While much of Gerard and von Schmidt’s information seems well sourced, the nomenclature used for vampires is incorrect. The word “nosferatu” put forward by the two folklorists and repeated by Stoker in his novel as the common Transylvanian word for “vampire” is not actually a Romanian word — but we sort out the confusion.
In Romanian, there are two words for vampiric beings, which Gerard subsumed under “nosferatu.” They are moroi and strigoi (male forms, plural moroii, strigoii). Strigoi seems to be a more expansive category and is discussed more in the folklore, but both share many traits including behaviors, preventatives, and modes of destruction. Moroii and strigoii tend to blur together along with two other entities, vârcolaci, and pricolici, which might be closer to our concept of the werewolf (something for a later show).
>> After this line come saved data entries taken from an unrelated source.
(** [abc] is no identifier, and the handler of [GET /products/abc] ends
    with the constructor's error and no response, so it is not the case
    that every such request is answered 404. *)
Lemma get_product_malformed_id_unanswered :
  ObjectId_new "abc" = None
  ∧ Index.get_product (request "abc") up (world_of krabs [])
    = (Unhandled BSONError, world_of krabs [])
  ∧ ¬ (∀ req e w, ObjectId_new (params_id req) = None →
         ∃ b w', Index.get_product req e w = (Sent {| status := 404; payload := b |}, w')).
Proof.
  split_and!; [reflexivity|reflexivity|].
  intros Hclaim.
  destruct (Hclaim (request "abc") up (world_of krabs []) eq_refl) as (b & w' & Hget).
  discriminate Hget.
Qed.

(** C2 on a concrete request: the identifier is well-formed, the body
    passes the rules and the collection is empty, and PUT answers 500
    "Error updating product" where the claim has 404 "Product not found". *)
Lemma put_product_missing_is_500 :
  ObjectId_new id1 = Some oid1
  ∧ validationResult (run_all Index.productValidationRules krabs) = []
  ∧ List.find (has_id (VObjectId oid1)) (collection (world_of krabs [])) = None
  ∧ Index.put_product (request id1) up (world_of krabs [])
    = (Sent {| status := 500; payload := Text "Error updating product" |}, world_of krabs []).
Proof. split_and!; reflexivity. Qed.

(** C3 on the sample product and an empty collection. *)
Lemma post_then_get_witness :
  validationResult (run_all Index.productValidationRules (heap (world_of krabs []) (body (request id1)))) = []
  ∧ fault up = None
  ∧ ack up = true
  ∧ existsb (has_id (VObjectId (createPk up))) (collection (world_of krabs [])) = false
  ∧ ∃ (o : ObjectId) (created : gmap string value) (w1 : world),
      Index.post_product (request id1) up (world_of krabs [])
      = (Sent {| status := 201; payload := Document created |}, w1)
      ∧ created !! "_id" = Some (VObjectId o)
      ∧ heap (world_of krabs []) (body (request id1)) !! "_id" = None
      ∧ (∀ k, k ≠ "_id" → created !! k = heap (world_of krabs []) (body (request id1)) !! k)
      ∧ ∀ req', params_id req' = toHexString o →
          Index.get_product req' up w1
          = (Sent {| status := 200; payload := Document created |}, w1).
Proof.
  split_and!; [reflexivity|reflexivity|reflexivity|reflexivity|].
  apply (post_then_get (request id1) up up (world_of krabs [])); reflexivity.
Defined.

(** C4 on the sample product with a [colour]. *)
Lemma extra_field_rejected_witness :
  "colour" ∈ dom (heap (world_of krabs_colour []) (body (request id1)))
  ∧ ("colour" ∉ recognised)
  ∧ ∃ (errs : list ValidationError) (unknown : gset string),
      "colour" ∈ unknown
      ∧ UnknownFieldsError "No additional fields allowed" unknown ∈ errs
      ∧ Index.post_product (request id1) up (world_of krabs_colour [])
        = (Sent {| status := 400; payload := Errors errs |}, world_of krabs_colour [])
      ∧ Index.put_product (request id1) up (world_of krabs_colour [])
        = (Sent {| status := 400; payload := Errors errs |}, world_of krabs_colour []).
Proof.
  assert ("colour" ∈ dom (heap (world_of krabs_colour []) (body (request id1)))) as Hdom
    by (apply (bool_decide_unpack _); exact I).
  assert ("colour" ∉ recognised) as Hnew
    by (apply (bool_decide_unpack _); exact I).
  split_and!; [exact Hdom|exact Hnew|].
  exact (extra_field_rejected (request id1) up (world_of krabs_colour []) "colour" Hdom Hnew).
Defined.
Lemma tok_step_ok k s h c s' h' :
  tok_inv size overlap (encode tk txt) md d0 k s h →
  tok_next size overlap (Some tk) txt md s h = Some (c, s', h') →
  ∃ d, h' = h ++ [ODict d] ∧ metadata c = length h
       ∧ tok_post size overlap tk (encode tk txt) d0 k c d
       ∧ tok_inv size overlap (encode tk txt) md d0 (Datatypes.S k) s' h'.
Proof.
  intros (Hmd & Hd0 & Hs). destruct s as [|g|tokens start chunk_idx];
    [|done|]; cbn [tok_next].
  - subst k. destruct txt as [|c0 t] eqn:Heq; [done|]. rewrite <- Heq.
    destruct (encode tk txt) eqn:Henc; [done|]. rewrite <- Henc.
    by apply tok_loop_step.
  - destruct Hs as (-> & Hk & -> & ->).
    destruct (Z.geb_spec ((Z.of_nat k - 1) * (size - overlap) + size - overlap)
                (py_len (encode tk txt))); [done|].
    apply tok_loop_step; try done; lia.
Qed.

Lemma tok_end k s h :
  tok_inv size overlap (encode tk txt) md d0 k s h →
  tok_next size overlap (Some tk) txt md s h = None →
  py_len (encode tk txt) ≤ Z.of_nat k * (size - overlap).
Proof.
  intros (Hmd & Hd0 & Hs). destruct s as [|g|tokens start chunk_idx];
    [|done|]; cbn [tok_next].
  - subst k. destruct txt as [|c0 t] eqn:Heq; [done|]. rewrite <- Heq.
    destruct (encode tk txt) eqn:Henc; [done|]. rewrite <- Henc.
    unfold tok_loop.
    destruct (Z.ltb_spec 0 (py_len (encode tk txt))); [|lia].
    by destruct (alloc _ _).
  - destruct Hs as (-> & Hk & -> & ->).
    destruct (Z.geb_spec ((Z.of_nat k - 1) * (size - overlap) + size - overlap)
                (py_len (encode tk txt))); [lia|].
    unfold tok_loop.
    destruct (Z.ltb_spec ((Z.of_nat k - 1) * (size - overlap) + size - overlap)
                (py_len (encode tk txt))); [|lia].
    by destruct (alloc _ _).
Qed.
(** C2: in a LightningStorm wave whose power exceeds the rod's resistance
    the rod's new health is [max(0, rodHealth - (disasterPower -
    rodResistance) * 2)], in which the bonus does not occur, and the
    roof's new health is [max(0, roofHealth - effectivePower * 1.2 *
    (1 - bonus))]; this holds for every value of the bonus. *)
Theorem lightning_rod_roof_damage (buildingState : BuildingState)
    (health : ComponentHealth) (bonus : Q) (prevState : SimulationState)
    (waveNumber : Z) (spdaMaterial : MaterialTypeId) (rodHealth roofHealth : Q) :
  (1 <= waveNumber <= 3)%Z ->
  wellShaped buildingState health ->
  buildingState LightningRod !! 0%nat = Some spdaMaterial ->
  health LightningRod !! 0%nat = Some rodHealth ->
  health Roof !! 0%nat = Some roofHealth ->
  let disasterPower := (DISASTER_CONFIG LightningStorm * waveMultiplier_ref waveNumber)%Q in
  let rodResistance := resistance (COMPONENT_CONFIG LightningRod spdaMaterial) in
  let effectivePower := Qmax 0 (disasterPower - rodResistance) in
  (rodResistance < disasterPower)%Q ->
  exists out sim',
    runSimulationWave buildingState health bonus prevState LightningStorm waveNumber
    = Some (out, sim') /\
    out LightningRod !! 0%nat
    = Some (Qmax 0 (rodHealth - (disasterPower - rodResistance) * 2)) /\
    out Roof !! 0%nat
    = Some (Qmax 0 (roofHealth - effectivePower * 1.2 * (1 - bonus))).
Proof.
  intros Hw Hs Em Erod Eroof disasterPower rodResistance effectivePower Hlt.
  destruct (runSimulationWave_total buildingState health bonus prevState LightningStorm
              waveNumber Hs Hw) as (out & sim' & Hrun).
  pose proof (runSimulationWave_Some _ _ _ _ _ _ _ _ Hrun) as (_ & H & _).
  rewrite decide_True in H by reflexivity.
  apply lightningWave_spec in H as (m & Em' & _ & H).
  rewrite Em in Em'. injection Em' as <-.
  destruct (H Hlt) as (rodHealth' & roofHealth' & nh2 & Erod' & Eroof' & -> & Hstrike).
  rewrite Erod in Erod'. injection Erod' as <-.
  rewrite Eroof in Eroof'. injection Eroof' as <-.
  exists out, sim'. split; [exact Hrun|].
  rewrite (strikeTopFloors_frame _ _ _ _ _ LightningRod Hstrike)
    by (apply (bool_decide_unpack _); vm_compute; exact I).
  rewrite (strikeTopFloors_frame _ _ _ _ _ Roof Hstrike)
    by (apply (bool_decide_unpack _); vm_compute; exact I).
  rewrite fn_lookup_insert_ne by discriminate.
  rewrite !fn_lookup_insert.
  split; apply list_lookup_insert_eq; eapply lookup_lt_Some; eassumption.
Qed.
Before diving into the details on these creatures, I provide a note on two sources used for the episode, chose as they seem better grounded than Gerard’s in Romanian language and culture. The first is by Agnes Murgoci, a British zoologist, whose marriage brought her to Romania and into contact with Tudor Pamfile, a well known native-born folklorist, whose tales of vampires Murgoci translates in the source article: “The Vampire in Roumania,” published in the journal Folklore in 1926. The other source is a Romanian language book from 1907: Folk Medicine, by Gr. Grigoriu-Rigo, in which I found a large and unexpected trove of regional vampire lore.
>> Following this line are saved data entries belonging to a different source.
Lemma moveInternal_down A B (t : @slot T) R cur new c u lg :
  cur = Z.of_nat (length A + length B) → new = Z.of_nat (length A) →
  cur ≤ INT_MAX → live t → Forall live B →
  ∃ lg', moveInternal trivially_copyable move_assignable cur new
             (mkArrayBase (A ++ B ++ t :: R) c u lg)
         = Some (mkArrayBase (A ++ t :: B ++ R) c u lg').
Proof.
  intros Hcur Hnew Hmax Ht HlB. unfold moveInternal. cbn [elements].
  unfold int_sub, int_neg.
  rewrite (wrap_id (new - cur)), (wrap_id (- (new - cur))), (wrap_id (cur - new))
    by (unfold INT_MIN, INT_MAX in *; lia).
  replace (A ++ B ++ t :: R) with ((A ++ B) ++ t :: R) by same_list.
  destruct trivially_copyable.
  - rewrite peek_mid by (rewrite length_app; lia). cbn [mbind option_bind].
    rewrite bool_decide_eq_false_2 by lia.
    replace ((A ++ B) ++ t :: R) with (A ++ B ++ [t] ++ R) by same_list.
    destruct (memmove_up A B [t] R (new + 1) new (cur - new))
      as (X' & HX' & Hmv); [done|cbn [length]; lia|lia|].
    rewrite Hmv. cbn [mbind option_bind].
    destruct X' as [|d [|??]]; try done. cbn [app].
    rewrite poke_mid by done. cbn [mbind option_bind].
    exists lg. done.
  - rewrite peek_live_mid by (try done; rewrite length_app; lia).
    cbn [mbind option_bind].
    rewrite poke_mid by (rewrite length_app; lia). cbn [mbind option_bind].
    rewrite bool_decide_eq_false_2 by lia.
    unfold set_elements. cbn [numAllocated numUsed destructorCalls].
    replace (Z.to_nat (- (new - cur))) with (length B) by lia.
    replace ((A ++ B) ++ Moved :: R) with (A ++ B ++ Moved :: R) by same_list.
    destruct (walk_down_loop_spec move_assignable B A Moved R cur c u lg)
      as (y & lg1 & Hy & Hrun); [done|done|done|].
    rewrite Hrun. cbn [mbind option_bind].
    destruct (moveAssignElementFromTemp_mid move_assignable A y (B ++ R)
                (cur - Z.of_nat (length B)) t c u lg1) as (lg' & Hfin);
      [lia|done|].
    rewrite Hfin. by exists lg'.
Qed.

Lemma clamped_index_bounds new len :
  0 < len → 0 ≤ clamped_index new len < len.
Proof.
  intros Hlen. unfold clamped_index.
  destruct (isPositiveAndBelow new len) eqn:Hin; [|lia].
  by apply isPositiveAndBelow_true in Hin.
Qed.

(** [move], for both overloads of [moveInternal]. *)
Lemma move_spec a l from to :
  represents a l →
  ∃ a', move trivially_copyable move_assignable from to a = Some a'
        ∧ numAllocated a' = numAllocated a
        ∧ represents a'
            (if isPositiveAndBelow from (Z.of_nat (length l))
             then relocate (Z.to_nat from)
                           (Z.to_nat (clamped_index to (Z.of_nat (length l)))) l
             else l).
Proof.
  intros Hrep. unfold move. rewrite (represents_numUsed _ _ Hrep).
  destruct (isPositiveAndBelow from (Z.of_nat (length l))) eqn:Hin; [|by exists a].
  apply isPositiveAndBelow_true in Hin.
  pose proof (clamped_index_bounds to (Z.of_nat (length l)) ltac:(lia)) as Hto.
  pose proof (represents_capacity_int _ _ Hrep) as Hcap.
  destruct (represents_inv _ _ Hrep) as (tail & Ha & Hmax).
  assert ((if negb (isPositiveAndBelow to (Z.of_nat (length l)))
           then int_sub (Z.of_nat (length l)) 1 else to)
          = clamped_index to (Z.of_nat (length l))) as ->.
  { unfold clamped_index, int_sub.
    destruct (isPositiveAndBelow to _); cbn [negb]; [done|].
    apply wrap_id. unfold INT_MIN. lia. }
  set (to' := clamped_index to (Z.of_nat (length l))) in *.
  destruct (lookup_lt_is_Some_2 l (Z.to_nat from) ltac:(lia)) as [x Hx].
  rewrite Ha. cbn [numAllocated].
  destruct (decide (from < to')) as [Hlt|Hge].
  - destruct (split_up l (Z.to_nat from) (Z.to_nat to') x Hx ltac:(lia))
      as (La & Bl & Lb & Hl & HLa & HBl).
    replace (relocate (Z.to_nat from) (Z.to_nat to') l) with (La ++ Bl ++ x :: Lb)
      by (by rewrite Hl, <- HLa, <- HBl, relocate_up).
    replace ((Obj <$> l) ++ tail)
      with ((Obj <$> La) ++ Obj x :: (Obj <$> Bl) ++ (Obj <$> Lb) ++ tail)
      by (rewrite Hl, !fmap_app, fmap_cons, !fmap_app; same_list).
    apply (f_equal length) in Hl. rewrite !length_app in Hl. cbn [length] in Hl.
    rewrite length_app in Hl.
    destruct (moveInternal_up (Obj <$> La) (Obj x) (Obj <$> Bl)
                ((Obj <$> Lb) ++ tail) from to'
                (Z.of_nat (length l + length tail)) (Z.of_nat (length l))
                (destructorCalls a)) as (lg' & Hrun).
    + rewrite length_fmap. lia.
    + rewrite !length_fmap. lia.
    + destruct Bl; [simpl in HBl; lia|done].
    + lia.
    + done.
    + apply Forall_live_Obj.
    + rewrite Hrun. eexists. split; [done|]. split; [done|].
      eapply (represents_mem _ _ tail).
      * rewrite !fmap_app, fmap_cons. same_list.
      * norm_length. lia.
      * norm_length. lia.
      * lia.
  - destruct (split_down l (Z.to_nat from) (Z.to_nat to') x Hx ltac:(lia))
      as (La & Bl & Lb & Hl & HLa & HBl).
    replace (relocate (Z.to_nat from) (Z.to_nat to') l) with (La ++ x :: Bl ++ Lb)
      by (by rewrite Hl, <- HLa, <- HBl, relocate_down).
    replace ((Obj <$> l) ++ tail)
      with ((Obj <$> La) ++ (Obj <$> Bl) ++ Obj x :: (Obj <$> Lb) ++ tail)
      by (rewrite Hl, !fmap_app, fmap_cons; same_list).
    apply (f_equal length) in Hl. rewrite !length_app in Hl. cbn [length] in Hl.
    destruct (moveInternal_down (Obj <$> La) (Obj <$> Bl) (Obj x)
                ((Obj <$> Lb) ++ tail) from to'
                (Z.of_nat (length l + length tail)) (Z.of_nat (length l))
                (destructorCalls a)) as (lg' & Hrun).
    + rewrite !length_fmap. lia.
    + rewrite length_fmap. lia.
    + lia.
    + done.
    + apply Forall_live_Obj.
    + rewrite Hrun. eexists. split; [done|]. split; [done|].
      eapply (represents_mem _ _ tail).
      * rewrite !fmap_app, fmap_cons, !fmap_app. same_list.
      * norm_length. lia.
      * norm_length. lia.
      * lia.
Qed.

End Move.

(** * Swapping, clearing and comparing *)

Section SwapClearCompare.
Context {T : Type}.
Variable trivially_copyable move_assignable : bool.
Implicit Types (a : @ArrayBase T) (l es other : list T) (A B R tail : list (@slot T)).

Lemma peek_live_prefix l tail i x :
  0 ≤ i → l !! Z.to_nat i = Some x →
  peek_live ((Obj <$> l) ++ tail) i = Some (Obj x).
Proof.
  intros Hi Hx. apply lookup_lt_Some in Hx as Hlt.
  unfold peek_live, peek, in_block.
  rewrite bool_decide_eq_true_2 by (rewrite length_app, length_fmap; lia).
  rewrite lookup_app_l by (rewrite length_fmap; lia).
  by rewrite list_lookup_fmap, Hx.
Qed.

Lemma poke_prefix l tail i y :
  0 ≤ i < Z.of_nat (length l) →
  poke ((Obj <$> l) ++ tail) i (Obj y)
    = Some ((Obj <$> <[Z.to_nat i := y]> l) ++ tail).
Proof.
  intros Hi. unfold poke, in_block.
  rewrite bool_decide_eq_true_2 by (rewrite length_app, length_fmap; lia).
  rewrite insert_app_l by (rewrite length_fmap; lia).
  by rewrite list_fmap_insert.
Qed.

Lemma swap_spec a l i j :
  represents a l →
  ∃ a', swap i j a = Some a'
        ∧ numAllocated a' = numAllocated a
        ∧ represents a'
            (if isPositiveAndBelow i (Z.of_nat (length l))
                && isPositiveAndBelow j (Z.of_nat (length l))
             then exchange (Z.to_nat i) (Z.to_nat j) l else l).
Proof.
  intros Hrep. unfold swap. rewrite (represents_numUsed _ _ Hrep).
  destruct (isPositiveAndBelow i _) eqn:Hi; cbn [andb]; [|by exists a].
  destruct (isPositiveAndBelow j _) eqn:Hj; [|by exists a].
  apply isPositiveAndBelow_true in Hi, Hj.
  destruct (represents_inv _ _ Hrep) as (tail & Ha & Hmax).
  destruct (lookup_lt_is_Some_2 l (Z.to_nat i) ltac:(lia)) as [x Hx].
  destruct (lookup_lt_is_Some_2 l (Z.to_nat j) ltac:(lia)) as [y Hy].
  unfold exchange. rewrite Hx, Hy. rewrite Ha. cbn [elements numAllocated].
  rewrite (peek_live_prefix l tail i x), (peek_live_prefix l tail j y) by (done || lia).
  cbn [mbind option_bind].
  rewrite poke_prefix by lia. cbn [mbind option_bind].
  rewrite poke_prefix by (rewrite length_insert; lia). cbn [mbind option_bind].
  eexists. split; [done|]. split; [done|].
  apply represents_intro; rewrite ?length_insert; done.
Qed.

Lemma clear_spec a l :
  represents a l →
  ∃ a', clear a = Some a'
        ∧ numUsed a' = 0
        ∧ numAllocated a' = numAllocated a
        ∧ elements a' = replicate (length l) Raw ++ drop (length l) (elements a)
        ∧ destructorCalls a'
            = destructorCalls a ++ seqZ 0 (Z.of_nat (length l))
        ∧ represents a' [].
Proof.
  intros Hrep. destruct (represents_inv _ _ Hrep) as (tail & Ha & Hmax).
  unfold clear. rewrite Ha. cbn [numUsed elements numAllocated destructorCalls].
  rewrite Nat2Z.id.
  pose proof (destroy_loop_spec (Obj <$> l) [] tail 0
                (Z.of_nat (length l + length tail)) (Z.of_nat (length l))
                (destructorCalls a) eq_refl (Forall_live_Obj l)) as Hloop.
  rewrite length_fmap in Hloop. cbn [app] in Hloop. rewrite Hloop.
  reduce_state. eexists. split; [done|]. cbn [numUsed numAllocated elements destructorCalls].
  split; [done|]. split; [done|].
  split; [by rewrite drop_app_length' by (by rewrite length_fmap)|].
  split; [done|].
  apply (represents_intro [] (replicate (length l) Raw ++ tail)); [|done|done].
  rewrite length_app, length_replicate. cbn [length]. lia.
Qed.

Variable eqT : T → T → bool.

Lemma equals_loop_spec other : ∀ l A R e,
  e = Z.of_nat (length A) → length l = length other →
  ∃ r c, equals_loop eqT e other (A ++ (Obj <$> l) ++ R) = Some (r, c)
    ∧ (r = true ↔ Forall2 (λ x y, eqT x y = true) l other)
    ∧ (r = true → c = length other)
    ∧ (r = false →
       ∃ k x y, c = S k ∧ l !! k = Some x ∧ other !! k = Some y
                ∧ eqT x y = false
                ∧ Forall2 (λ x y, eqT x y = true) (take k l) (take k other)).
Proof.
  induction other as [|o other IH]; intros l A R e He Hlen.
  - destruct l; [|done]. exists true, O. cbn [equals_loop].
    split; [done|]. split; [by split; [constructor|]|]. split; done.
  - destruct l as [|v l]; [done|]. cbn [length] in Hlen.
    cbn [equals_loop fmap list_fmap app].
    rewrite peek_mid by done. cbn [mbind option_bind].
    destruct (eqT v o) eqn:Hvo.
    + replace (A ++ Obj v :: (Obj <$> l) ++ R)
        with ((A ++ [Obj v]) ++ (Obj <$> l) ++ R) by same_list.
      destruct (IH l (A ++ [Obj v]) R (e + 1)) as (r & c & Hrun & Htrue & Hcount & Hfalse);
        [rewrite length_app; cbn [length]; lia | lia |].
      rewrite Hrun. cbn [mbind option_bind].
      exists r, (S c). split; [done|]. split; [|split].
      * rewrite Htrue. split; [by constructor|]. by inversion 1.
      * intros Hr. cbn [length]. by rewrite (Hcount Hr).
      * intros Hr. destruct (Hfalse Hr) as (k & x & y & -> & Hx & Hy & Hxy & Hpre).
        exists (S k), x, y. split; [done|]. split; [done|]. split; [done|].
        split; [done|]. cbn [take]. by constructor.
    + exists false, 1%nat. split; [done|]. split; [|split; [done|]].
      * split; [done|]. inversion 1; subst. congruence.
      * intros _. exists O, v, o. split; [done|]. split; [done|]. split; [done|].
        split; [done|]. constructor.
Qed.

Lemma operator_eq_spec a l other :
  represents a l → Z.of_nat (length other) ≤ INT_MAX →
  ∃ r c, operator_eq eqT a other = Some (r, c)
    ∧ (r = true ↔ Forall2 (λ x y, eqT x y = true) l other)
    ∧ (length l ≠ length other → r = false ∧ c = O)
    ∧ (r = true → c = length other)
    ∧ (r = false → length l = length other →
       ∃ k x y, c = S k ∧ l !! k = Some x ∧ other !! k = Some y
                ∧ eqT x y = false
                ∧ Forall2 (λ x y, eqT x y = true) (take k l) (take k other)).
Proof.
  intros Hrep Hother. unfold operator_eq, size.
  rewrite (represents_numUsed _ _ Hrep).
  rewrite wrap_id by (unfold INT_MIN; lia).
  case_bool_decide as Hne.
  - exists false, O. split; [done|]. split; [|split; [done|split; [done|]]].
    + split; [done|]. intros HF. apply Forall2_length in HF. lia.
    + intros _ Hlen. lia.
  - assert (length l = length other) as Hlen by lia.
    destruct (represents_inv _ _ Hrep) as (tail & Ha & _).
    rewrite Ha. cbn [elements].
    destruct (equals_loop_spec other l [] tail 0 eq_refl Hlen)
      as (r & c & Hrun & Htrue & Hcount & Hfalse).
    cbn [app] in Hrun. rewrite Hrun. exists r, c.
    split; [done|]. split; [done|]. split; [done|]. split; [done|].
    intros Hr _. by apply Hfalse.
Qed.

End SwapClearCompare.

(** * Sequences of operations *)

Section Sequences.
Context {T : Type}.
Variable trivially_copyable move_assignable : bool.
Implicit Types (a : @ArrayBase T) (l : list T) (o : @operation T).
While living an evil life makes one more likely to become a strigoi or moroi, through no fault of their own, an individual who does not receive proper burial rites, will live on to destroy those who failed to fulfill their funereal duties — namely, his family and relations. We have a look at some of the old burial custom, which includes and audio snippet of bocet, a form of traditional lamentation offered at funerals.
We then dig into the moroi and traits its shares with the strigoi: the tendency to attack family members, similar preventatives and modes of destruction as well as shared methods detection of thevampire in its grave.
The strigoi in some ways is closer to the pop-culture vampire — unlike the moroi, it’s sometime explicitly said to drink blood, and garlic is a primary prophylactic. Alongside its practice of destroying loved ones, we hear of some peculiar incidents in which the strigoi also engages with its family in more neutral or even helpful (if unwanted) ways.
We then have a look at living strigoii, that is, strigoii fated to become undead after burial but in life exhibiting supernatural abilities and evil inclinations. In many cases, these beings bear comparisons to witches. Possessing the evil eye and the ability to leave the sleeping body in another form (usually a small animal) are examples of this.
Some methods of preventing a living strigoi from rising from its grave are discussed as well as means of destroying these creatures. Techniques employed against the moroi, while simlar occasionally include additional techniques, such as application of tar or quicklime to the body. Priests’ blessings and spells by benevolent wise women can also be employed (and we hear an audio example of the latter).
The remainder of our show consists of vampire folk tales collected by Tudor Pamfile as provided via Murgoci’s translations. The first pair of stories illustrate the resemblance between living strigoii and witches. These are followed by tales of male strigoii pursuing women vaguely prefiguring the pop-culture vampire Stoker birthed.
Customs of November 29, the “Night of the Strigoi” in Romania, are then described along with its folkloric significance and relationship to St. Andrew, followed by a clip from the 2009 British comedy, Strigoi.